Last week Explore Charleston (the folks behind Charleston Area Convention and Visitors Bureau) revealed a pretty cool new initiative: Charleston Stories, a project that highlights eight local monuments, markers, and statues. The privately funded project “gives life” to historical landmarks; when you visit these spots, information cards at each site will direct you to a QR code or web address that then sends you a phone call, narrated by Charleston voices and telling the history of the landmark.

In a press release mayor John Tecklenburg says, “The Charleston Stories, International African American Museum, and Charleston Justice Journey demonstrate that, while our city’s history mixes hope and heartbreak in sometimes tragic fashion, we are today committed to telling our shared story truthfully. By acknowledging our past, we are able to work collectively toward a stronger and brighter future for the Charleston community.”

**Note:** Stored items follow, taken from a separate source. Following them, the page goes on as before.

(* ===== verification/KernelTrap.v ===== *)
(** The traps of grass/kernel.c: what the handlers keep, whichever branch they
    take — the invariant, the contexts of the processes that do not run, and
    the memory of every process outside its system call area. *)

From Stdlib Require Import ZArith Lia Strings.Byte.
From stdpp Require Import base numbers list strings gmap.
From S2P Require Import Prelude Bytes Memory Earth Kernel KernelSpec KernelIpc.

Section trap.
Context {E : Type} `{EarthLaws E}.
Abbreviation st := (kernel E).

(** What a system call may do to the earth layer: addresses keep their owners,
    and memory changes only in the system call areas. *)
Record sc_change (e e' : E) : Prop := {
  sg_ok : e_ok e';
  sg_mapped q x : q <> 0 -> mapped e' q x <-> mapped e q x;
  sg_view q x : q <> 0 -> mapped e q x ->
    x < SYSCALL_ARG \/ SYSCALL_ARG + SYSCALL_SIZE <= x -> eview e' q x = eview e q x;
  sg_regs a : regs_area a -> load_byte (emem e') a = load_byte (emem e) a
}.

Lemma sc_change_refl e : e_ok e -> sc_change e e.
Proof. by split. Qed.

Lemma sc_change_trans e1 e2 e3 : sc_change e1 e2 -> sc_change e2 e3 -> sc_change e1 e3.
Proof.
  intros [A1 A2 A3 A4] [B1 B2 B3 B4]. split; [done| | |].
  - intros q x Hq. by rewrite B2, A2.
  - intros q x Hq Hm Hx. rewrite B3, A3; [done..| |done]. by apply A2.
  - intros a Ha. by rewrite B4, A4.
Qed.
(* ===== verification/Timer.v ===== *)
(** The timer, earth/cpu_timer.c: reading the 64-bit clock in two words,
    setting the comparator, and the quantum of the scheduler. *)

From Stdlib Require Import ZArith Lia.
From stdpp Require Import base numbers list.
From S2P Require Import Prelude Earth Bus.

Local Open Scope egos_scope.

Section timer.
Context {B : Type} `{Bus B}.

(** [fuel] bounds the rounds of the loop. *)
Fixpoint mtime_get (fuel : nat) : M B Z :=
  match fuel with
  | O => nofuel
  | S n =>
      high <- REGW 0x200BFF8 4 ;;
      low <- REGW 0x200BFF8 0 ;;
      high' <- REGW 0x200BFF8 4 ;;
      if negb (high' =? high) then mtime_get n
      else ret (Z.lor (Z.shiftl high 32) low)
  end.

(** [mhartid] is the number of the hart. *)
Definition mtimecmp_set (mhartid time : Z) : M B Z :=
  REGW_set 0x2004000 (mhartid * 8 + 4) 0xFFFFFFFF ;;;
  REGW_set 0x2004000 (mhartid * 8 + 0) (u32 time) ;;;
  REGW_set 0x2004000 (mhartid * 8 + 4) (u32 (Z.shiftr time 32)) ;;;
  ret 0.

(** The sum is of [ulonglong]. *)
Definition timer_reset (fuel : nat) (mhartid QUANTUM : Z) : M B Z :=
  t <- mtime_get fuel ;;
  mtimecmp_set mhartid ((t + QUANTUM) mod 2 ^ 64).

(** [timer_init]: the value of [QUANTUM]. *)
Definition timer_init (mhartid : Z) (platform : platform_t) : M B Z :=
  let QUANTUM := if decide (platform = ARTY) then 5000 else 500000 in
  mtimecmp_set mhartid 0x0FFFFFFFFFFFFFFF ;;;
  ret QUANTUM.
End timer.

Section proof.
Context {B : Type} `{ClintLaws B}.

(** A round of the loop: the clock was read without a carry into the high word,
    or the clock has just passed a multiple of 2^32. *)
Lemma mtime_round n b :
  (exists b', mtime_get (S n) b = mtime_get n b' /\ mtime b <= mtime b' /\
     mtime b' mod 2 ^ 32 < 3 * 2 ^ 28 /\ (forall h, mtimecmp b' h = mtimecmp b h) /\
     2 ^ 32 - 3 * 2 ^ 28 < mtime b mod 2 ^ 32) \/
  (exists t b', mtime_get (S n) b = Ok (t, b') /\ mtime b <= t <= mtime b' /\
     forall h, mtimecmp b' h = mtimecmp b h).
Proof.
  cbn [mtime_get].
  destruct (mtime_high b) as (hi & b1 & E1 & -> & T1 & C1). rewrite (bind_ok _ _ _ _ _ E1).
  destruct (mtime_low b1) as (lo & b2 & E2 & -> & T2 & C2). rewrite (bind_ok _ _ _ _ _ E2).
  destruct (mtime_high b2) as (hi' & b3 & E3 & -> & T3 & C3). rewrite (bind_ok _ _ _ _ _ E3).
  pose proof (mtime_range b) as R0. pose proof (mtime_range b1) as R1.
  assert (forall h, mtimecmp b3 h = mtimecmp b h) as C by (intros h; by rewrite C3, C2, C1).
  pose proof (Z.div_mod (mtime b) (2 ^ 32) ltac:(lia)) as D0.
  pose proof (Z.div_mod (mtime b1) (2 ^ 32) ltac:(lia)) as D1.
  pose proof (Z.div_mod (mtime b2) (2 ^ 32) ltac:(lia)) as D2.
  pose proof (Z.div_mod (mtime b3) (2 ^ 32) ltac:(lia)) as D3.
  pose proof (Z.mod_pos_bound (mtime b) (2 ^ 32) ltac:(lia)) as M0.
  pose proof (Z.mod_pos_bound (mtime b1) (2 ^ 32) ltac:(lia)) as M1.
  pose proof (Z.mod_pos_bound (mtime b2) (2 ^ 32) ltac:(lia)) as M2.
  pose proof (Z.mod_pos_bound (mtime b3) (2 ^ 32) ltac:(lia)) as M3.
  destruct (Z.eqb_spec (mtime b2 / 2 ^ 32) (mtime b / 2 ^ 32)) as [He|Hne]; cbn [negb]; [right|left].
  - eexists _, b3. split; [reflexivity|]. split; [|done].
    rewrite Z.shiftl_mul_pow2, lor_shifted by lia.
    assert (mtime b1 / 2 ^ 32 = mtime b / 2 ^ 32) by lia. lia.
  - exists b3. split; [done|]. split; [lia|].
    assert (mtime b2 / 2 ^ 32 = mtime b / 2 ^ 32 + 1) by lia.
    assert (mtime b3 / 2 ^ 32 = mtime b / 2 ^ 32 + 1) by lia.
    split_and!; [lia|done|lia].
Qed.

(** Two rounds are enough, and the value is a time at which the clock was. *)
Lemma mtime_get_ok n b :
  exists t b', mtime_get (S (S n)) b = Ok (t, b') /\ mtime b <= t <= mtime b' /\
    forall h, mtimecmp b' h = mtimecmp b h.
Proof.
  destruct (mtime_round (S n) b) as [(b1 & -> & T1 & L1 & C1 & _)|?]; [|done].
  destruct (mtime_round n b1) as [(b2 & _ & _ & _ & _ & L2)|(t & b2 & -> & T2 & C2)]; [lia|].
  exists t, b2. split; [done|]. split; [lia|]. intros h. by rewrite C2.
Qed.

Lemma mtimecmp_set_ok h t b :
  0 <= t < 2 ^ 64 ->
  exists b', mtimecmp_set h t b = Ok (0, b') /\ mtimecmp b' h = t /\ mtime b <= mtime b' /\
    forall h', h' <> h -> mtimecmp b' h' = mtimecmp b h'.
Proof.
  intros Ht. unfold mtimecmp_set.
  destruct (mtimecmp_high h 0xFFFFFFFF ltac:(lia) b) as (u1 & b1 & E1 & _ & T1 & O1).
  rewrite (bind_ok _ _ _ _ _ E1).
  destruct (mtimecmp_low h (u32 t) (u32_range _) b1) as (u2 & b2 & E2 & C2 & T2 & O2).
  rewrite (bind_ok _ _ _ _ _ E2).
  destruct (mtimecmp_high h (u32 (Z.shiftr t 32)) (u32_range _) b2) as (u3 & b3 & E3 & C3 & T3 & O3).
  rewrite (bind_ok _ _ _ _ _ E3).
  exists b3. split; [done|]. split; [|split; [lia|]].
  - rewrite C3, C2, (Z.add_comm (_ / _ * _)), Z_mod_plus_full. rewrite Z.shiftr_div_pow2 by lia. unfold u32.
    rewrite Z.mod_mod, (Z.mod_small (t / 2 ^ 32)) by (lia || (split; [apply Z.div_pos|apply Z.div_lt_upper_bound]; lia)).
    pose proof (Z.div_mod t (2 ^ 32)). lia.
  - intros h' Hh. by rewrite O3, O2, O1.
Qed.

Lemma timer_reset_ok n h q b :
  0 <= q < 2 ^ 32 ->
  exists t b', timer_reset (S (S n)) h q b = Ok (0, b') /\ mtime b <= t <= mtime b' /\
    mtimecmp b' h = t + q /\ forall h', h' <> h -> mtimecmp b' h' = mtimecmp b h'.
Proof.
  intros Hq. unfold timer_reset. destruct (mtime_get_ok n b) as (t & b1 & E1 & T1 & C1).
  rewrite (bind_ok _ _ _ _ _ E1). pose proof (mtime_range b). pose proof (mtime_range b1).
  rewrite Z.mod_small by lia.
  destruct (mtimecmp_set_ok h (t + q) b1) as (b2 & E2 & C2 & T2 & O2); [lia|].
  exists t, b2. split; [done|]. split; [lia|]. split; [done|]. intros h' Hh. by rewrite O2, C1.
Qed.
End proof.
Lemma tty_write_spec fuel buf (s : st) :
  (busy_max < fuel)%nat ->
  exists b, tty_write platform fuel buf s =
      Ok (tt, {| tty_c := tty_c s; is_reading := is_reading s; tty_bus := b |}) /\
    sent b = sent (tty_bus s) ++ ((fun c => c mod 2 ^ 8) <$> buf) /\ pending b = pending (tty_bus s).
Proof.
  intros Hf. revert s. induction buf as [|x l IH]; intros s; cbn [tty_write].
  - exists (tty_bus s). split; [by destruct s|]. by rewrite app_nil_r.
  - destruct (uart_putc_spec fuel x (tty_bus s)) as (b1 & E1 & S1 & P1).
    { eapply Nat.le_lt_trans; [apply busy_bound|done]. }
    rewrite (bind_ok _ _ _ _ _ (on_bus_ok _ s _ _ E1)).
    destruct (IH {| tty_c := tty_c s; is_reading := is_reading s; tty_bus := b1 |}) as (b2 & E2 & S2 & P2).
    exists b2. split; [exact E2|]. simpl in *. rewrite S2, S1, P2, P1. by rewrite <- app_assoc.
Qed.

Lemma getc_c_spec (s : st) :
  exists b, let c := match pending (tty_bus s) with Some c :: _ => c | _ => -1 end in
    getc_c platform s = Ok (c, {| tty_c := c; is_reading := is_reading s; tty_bus := b |}) /\
    pending b = tail (pending (tty_bus s)).
Proof.
  destruct (uart_getc_spec (tty_bus s)) as (b & E1 & P1 & _). exists b. split; [|done].
  unfold getc_c. by rewrite (bind_ok _ _ _ _ _ (on_bus_ok _ s _ _ E1)).
Qed.

(** Waiting for a character takes the reads that find nothing, and the next. *)
Lemma wait_c_spec n (s : st) c cs :
  tty_c s = -1 -> typed (pending (tty_bus s)) = c :: cs ->
  (length (pending (tty_bus s)) < n)%nat ->
  exists b, wait_c platform n s = Ok (tt, {| tty_c := c; is_reading := is_reading s; tty_bus := b |}) /\
    typed (pending b) = cs /\ (length (pending b) < length (pending (tty_bus s)))%nat.
Proof.
  revert s. induction n as [|n IH]; intros s Hc Ht Hn; [lia|]. cbn [wait_c]. unfold bind at 1. cbn [get].
  rewrite Hc. cbn [Z.eqb Pos.eqb]. destruct (getc_c_spec s) as (b & E1 & P1). cbv zeta in E1.
  rewrite (bind_ok _ _ _ _ _ E1). pose proof (pending_byte (tty_bus s)) as Hb.
  destruct (pending (tty_bus s)) as [|[c'|] l] eqn:Ep; [done| |]; simpl in *.
  - injection Ht as -> Ht. apply Forall_inv in Hb. specialize (Hb c eq_refl).
    destruct n as [|n]; [lia|]. exists b. cbn [wait_c]. unfold bind at 1. cbn [get]. simpl.
    rewrite (proj2 (Z.eqb_neq c (-1))) by lia. split; [done|]. rewrite P1. split; [done|lia].
  - destruct (IH {| tty_c := -1; is_reading := is_reading s; tty_bus := b |}) as (b' & E2 & T2 & L2); simpl.
    + done.
    + by rewrite P1.
    + rewrite P1. lia.
    + exists b'. split; [exact E2|]. split; [done|]. simpl in L2. rewrite P1 in L2. lia.
Qed.

(** The array holds the line typed so far. *)
Record line_at (buf : list Z) (len : Z) (acc : list Z) : Prop := {
  la_len : Z.of_nat (length buf) = len;
  la_room : Z.of_nat (length acc) < len;
  la_line : take (length acc) buf = acc
}.

Lemma typed_byte (b : B) c : c ∈ typed (pending b) -> 0 <= c < 256.
Proof.
  pose proof (pending_byte b) as Hb. unfold typed. induction (pending b) as [|o l IH]; simpl; [inversion 1|].
  apply Forall_cons in Hb as [H1 H2]. destruct o as [x|]; simpl; [|auto].
  intros [->|?]%elem_of_cons; auto.
Qed.

(** The buffer after the end of the line, after Backspace and after another
    character. *)
Lemma line_end buf len acc c k :
  line_at buf len acc -> Z.of_nat (length acc) < len - 1 ->
  let line := if c =? 0x03 then [] else acc in
  let buf1 := <[length acc := k]> buf in
  let buf' := <[length acc := 0]> (if c =? 0x03 then <[0%nat := 0]> buf1 else buf1) in
  line_at buf' len line /\ buf' !! length line = Some 0.
Proof.
  intros [L1 L2 L3] Hroom. cbv zeta. assert (length acc < length buf)%nat as Hn by lia.
  destruct (c =? 3); (split; [split|]).
  - by rewrite !length_insert.
  - simpl. lia.
  - done.
  - destruct (decide (length acc = 0%nat)) as [Hn0|Hn0].
    { rewrite Hn0. apply list_lookup_insert_eq. rewrite !length_insert. lia. }
    cbn [length]. rewrite list_lookup_insert_ne by done.
    apply list_lookup_insert_eq. rewrite length_insert. lia.
  - by rewrite !length_insert.
  - lia.
  - by rewrite list_insert_insert_eq, take_insert_ge by lia.
  - apply list_lookup_insert_eq. rewrite length_insert. lia.
Qed.
(* ===== verification/KernelTheorems.v ===== *)
(** The theorems on the kernel, for every earth layer that keeps the laws of
    KernelSpec.v, with a machine on which they apply (KernelExample.v). *)

From Stdlib Require Import ZArith Lia Strings.Byte.
From stdpp Require Import base numbers list strings gmap relations.
From S2P Require Import Prelude Bytes Memory Earth Kernel KernelSpec KernelIpc KernelTrap KernelReach.

Section theorems.
Context {E : Type} `{EarthLaws E}.
Abbreviation st := (kernel E).

(** ** Helpers *)

(** Somebody can run: [proc_yield] returns. *)
Lemma yield_live (s : st) i :
  k_ok s -> 0 <= i < MAX_NPROCESS -> can_run (status (proc s i)) = true ->
  exists k s', 1 <= k <= MAX_NPROCESS /\ let j := (proc_curr_idx s + k) mod MAX_NPROCESS in
    can_run (status (proc s j)) = true /\
    (forall k', 1 <= k' < k ->
       can_run (status (proc s ((proc_curr_idx s + k') mod MAX_NPROCESS))) = false) /\
    proc_yield s = Ok (tt, s') /\ k_run s' /\ proc_curr_idx s' = j /\
    same_spaces (earth s) (earth s') /\
    forall i, 0 <= i < MAX_NPROCESS -> proc s' i = yielded s j i.
Proof.
  intros Hok Hi Hc. destruct (yield_spec s Hok) as [[_ Hn]|(k & s' & Hk & H1 & H2 & H3 & H4 & H5 & _ & H6 & _ & H7)].
  - by rewrite Hn in Hc.
  - by exists k, s'.
Qed.

(** The current process can run, also when another entry got a new status. *)
Lemma curr_can_run (s s2 : st) i :
  k_run s -> status (proc s i) <> PROC_RUNNING ->
  (forall j, 0 <= j < MAX_NPROCESS ->
     proc s2 j = if j =? i then set_status PROC_RUNNABLE (proc s i) else proc s j) ->
  can_run (status (proc s2 (proc_curr_idx s))) = true.
Proof.
  intros R Hi Hp. rewrite Hp by apply R. pose proof (kr_status _ R) as Hc. unfold curr_status, curr in Hc.
  destruct (_ =? i); [done|]. by rewrite Hc.
Qed.

Lemma message_same (e e' : E) q :
  same_spaces e e' -> q <> 0 -> mapped_range e q SYSCALL_ARG SYSCALL_SIZE -> message e' q = message e q.
Proof.
  intros Hs Hq Hm. apply eload_same; [done..|]. eapply mapped_sub; [done|sc_lia..].
Qed.

(** How many entries the scheduler passes before it comes to [i]. *)
Definition dist (s : st) (i : Z) : Z := (i - proc_curr_idx s - 1) mod MAX_NPROCESS + 1.

Lemma dist_range (s : st) i : 1 <= dist s i <= MAX_NPROCESS.
Proof. unfold dist. pose proof (Z.mod_pos_bound (i - proc_curr_idx s - 1) MAX_NPROCESS eq_refl). lia. Qed.

Lemma dist_idx (s : st) i :
  0 <= i < MAX_NPROCESS -> (proc_curr_idx s + dist s i) mod MAX_NPROCESS = i.
Proof.
  intros Hi. unfold dist. rewrite Z.add_comm, <- Z.add_assoc, Zplus_mod_idemp_l.
  replace (i - proc_curr_idx s - 1 + (1 + proc_curr_idx s)) with i by lia. by apply Z.mod_small.
Qed.

(** Every yield that does not reach [i] comes closer to it. *)
Lemma yield_dist (s : st) i :
  k_ok s -> 0 <= i < MAX_NPROCESS -> can_run (status (proc s i)) = true ->
  exists s', proc_yield s = Ok (tt, s') /\ k_run s' /\
    (proc_curr_idx s' = i \/ dist s' i < dist s i).
Proof.
  intros Hok Hi Hc. destruct (yield_live s i Hok Hi Hc) as (k & s' & Hk & _ & Hno & Ey & R & Hj & _).
  exists s'. split; [done|]. split; [done|]. pose proof (dist_range s i) as Hd.
  destruct (Z.lt_trichotomy k (dist s i)) as [Hlt|[->|Hgt]].
  - right. unfold dist at 1. rewrite Hj.
    replace (i - (proc_curr_idx s + k) mod MAX_NPROCESS - 1)
      with (i - 1 - (proc_curr_idx s + k) mod MAX_NPROCESS) by lia. rewrite Zminus_mod_idemp_r.
    replace (i - 1 - (proc_curr_idx s + k)) with (i - proc_curr_idx s - 1 - k) by lia.
    rewrite <- Zminus_mod_idemp_l. unfold dist in *. rewrite Z.mod_small; lia.
  - left. by rewrite Hj, dist_idx.
  - rewrite <- (dist_idx s i Hi), (Hno (dist s i)) in Hc by lia. done.
Qed.

(** [proc_yield] from a state that keeps the invariant: it returns, or nobody
    can run. *)
Lemma yield_total (s : st) :
  k_ok s -> (exists s', proc_yield s = Ok (tt, s')) \/
  proc_yield s = Fatal "proc_yield: no runnable process".
Proof.
  intros Hok. destruct (yield_spec s Hok) as [[? _]|(k & s' & _ & _ & _ & Ey & _)]; [by right|left; by exists s'].
Qed.

Lemma send_total (s : st) :
  k_run s -> (exists s', proc_send s = Ok (tt, s')) \/
  proc_send s = Fatal "proc_yield: no runnable process".
Proof.
  intros R. destruct (find_pid (msg_receiver (earth s) (curr_pid s)) 0 (proc_set s)) as [i|] eqn:Ef.
  - destruct (decide (status (proc s i) = PROC_WAIT_TO_RECV)) as [Hst|Hst].
    + destruct (send_deliver s i R Ef Hst) as (s2 & -> & Hok & _). by apply yield_total.
    + destruct (send_block s i R Ef Hst) as (s2 & -> & Hok & _). by apply yield_total.
  - destruct (send_none s R Ef) as (e' & -> & _). left. by eexists.
Qed.

Lemma recv_total (s : st) :
  k_run s -> (exists s', proc_recv s = Ok (tt, s')) \/
  proc_recv s = Fatal "proc_yield: no runnable process".
Proof.
  intros R. destruct (find_sender_proc s (curr_pid s) (kr_ok _ R)) as [Ef|(k & Hk & Hst & _ & Ef)].
  - destruct (recv_block s R Ef) as (-> & Hok & _). by apply yield_total.
  - destruct (recv_deliver s k R Hk Hst Ef) as (s2 & -> & Hok & _). by apply yield_total.
Qed.

Lemma wr_mem (s : st) a l e' : wr a l s = Ok (tt, set_earth e' s) -> emem e' = store (emem (earth s)) a l.
Proof. intros Ew. injection Ew as <-. apply emem_set. Qed.

(** The state in which [proc_syscall] calls the handler: the return value is 0,
    the type is cleared and the interrupt acknowledged. *)
Lemma syscall_unfold (s : st) :
  k_run s -> exists e3, k_run (set_earth e3 s) /\ sc_change (earth s) e3 /\
  mepc_csr e3 = mepc_csr (earth s) /\
  load (emem e3) sc_msg SYS_MSG_SIZE = load (emem (earth s)) sc_msg SYS_MSG_SIZE /\
  proc_syscall s =
    (if s32 (load_u32 (emem (earth s)) sc_type) =? SYS_RECV then proc_recv
     else if s32 (load_u32 (emem (earth s)) sc_type) =? SYS_SEND then proc_send
     else fatal "proc_syscall: got unknown syscall type") (set_earth e3 s).
Proof.
  intros R. unfold proc_syscall. unfold bind at 1. cbn [rd_int gets].
  destruct (wr_int_run s sc_retval 0 R) as (e1 & E1 & R1 & G1 & M1 & _); [left; sc_lia|].
  rewrite (bind_ok _ _ _ _ _ E1).
  destruct (wr_int_run _ sc_type SYS_UNUSED R1) as (e2 & E2 & R2 & G2 & M2 & _); [left; sc_lia|].
  rewrite (bind_ok _ _ _ _ _ E2). unfold bind at 1. cbn [get].
  destruct (wr_int_run _ (MSIP (earth_platform (earth (set_earth e2 (set_earth e1 s))))) 0 R2)
    as (e3 & E3 & R3 & G3 & M3 & _); [right; unfold MSIP; case_goal; lia|].
  rewrite (bind_ok _ _ _ _ _ E3). exists e3. split; [exact R3|]. split.
  - eapply sc_change_trans; [exact G1|]. eapply sc_change_trans; [exact G2|exact G3].
  - split; [etransitivity; [exact M3|]; etransitivity; [exact M2|exact M1]|]. split; [|done].
    rewrite (wr_mem _ _ _ _ E3), load_store_ne by (rewrite length_le_put; unfold MSIP; case_goal; sc_lia).
    change (load (emem e2) sc_msg SYS_MSG_SIZE = load (emem (earth s)) sc_msg SYS_MSG_SIZE).
    rewrite (wr_mem _ _ _ _ E2), load_store_ne by (rewrite length_le_put; sc_lia).
    change (load (emem e1) sc_msg SYS_MSG_SIZE = load (emem (earth s)) sc_msg SYS_MSG_SIZE).
    rewrite (wr_mem _ _ _ _ E1), load_store_ne by (rewrite length_le_put; sc_lia). done.
Qed.

(** A trap from an interrupt returns, except when a system call has an unknown
    type or leaves nobody to run. *)
Lemma intr_total (s : st) id :
  k_run s ->
  match intr_entry id s with
  | Ok _ => True
  | Fatal msg => id = INTR_ID_SOFT /\
      (msg = "proc_yield: no runnable process"%string \/
       msg = "proc_syscall: got unknown syscall type"%string)
  | _ => False
  end.
Proof.
  intros R. pose proof (kr_ok _ R) as Hok. unfold intr_entry. unfold bind at 1. cbn [get].
  destruct ((id =? INTR_ID_TIMER) && (curr_pid s <? GPID_SHELL)).
  { destruct (timer_same (earth s)) as (r & e & Et & _); [apply Hok|].
    by rewrite (bind_ok _ _ _ _ _ (on_earth_ok _ s _ _ Et)). }
  destruct (tty_recv_intr_spec (earth s)) as (r & e & Et & Q1 & Q2 & Q3 & Q4 & Q5 & Q6 & Q7); [apply Hok|].
  rewrite (bind_ok _ _ _ _ _ (on_earth_ok _ s _ _ Et)).
  assert (k_run (set_earth e s)) as R1 by by apply k_run_earth.
  destruct (negb (r =? 0) && _); [done|].
  destruct (Z.eqb_spec id INTR_ID_SOFT) as [->|Hs].
  - destruct (syscall_unfold _ R1) as (e3 & R3 & _ & _ & _ & Esc).
    change (INTR_ID_SOFT =? INTR_ID_TIMER) with false. cbv iota. unfold bind. rewrite Esc.
    destruct (_ =? SYS_RECV); [|destruct (_ =? SYS_SEND)].
    + destruct (recv_total _ R3) as [(s' & ->)| ->]; [done|auto].
    + destruct (send_total _ R3) as [(s' & ->)| ->]; [done|auto].
    + cbn [fatal]. auto.
  - rewrite bind_ret. destruct (id =? INTR_ID_TIMER); [|done].
    destruct (yield_live _ (proc_curr_idx s) (kr_ok _ R1) (ko_idx _ Hok)) as (k & s' & _ & _ & _ & Ey & _).
    { change (can_run (curr_status s) = true). by rewrite (kr_status _ R). }
    by rewrite Ey.
Qed.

The eight local landmarks included in Charleston Stories are: Septima Poinsette Clark, Robert Smalls, The Grimke Sisters, Philip Simmons, Alonzo Jacob Ransier, Denmark Vesey, Pollitzer Sisters, and J. Waties Waring. In collaboration with the Charleston History Commission, the monologues have been researched, written, and recored by volunteers from Charleston’s communities.

The Charleston Stories were produced by Sing London, a UK-based group that has commissioned writers and actors to animate public statues in Chicago, London, Manchester, Berlin, and now, Charleston. Director of Sing London, Colette Hiller, says, “Most of us hardly notice the statues around us. Talking Statues aims to change this perception.”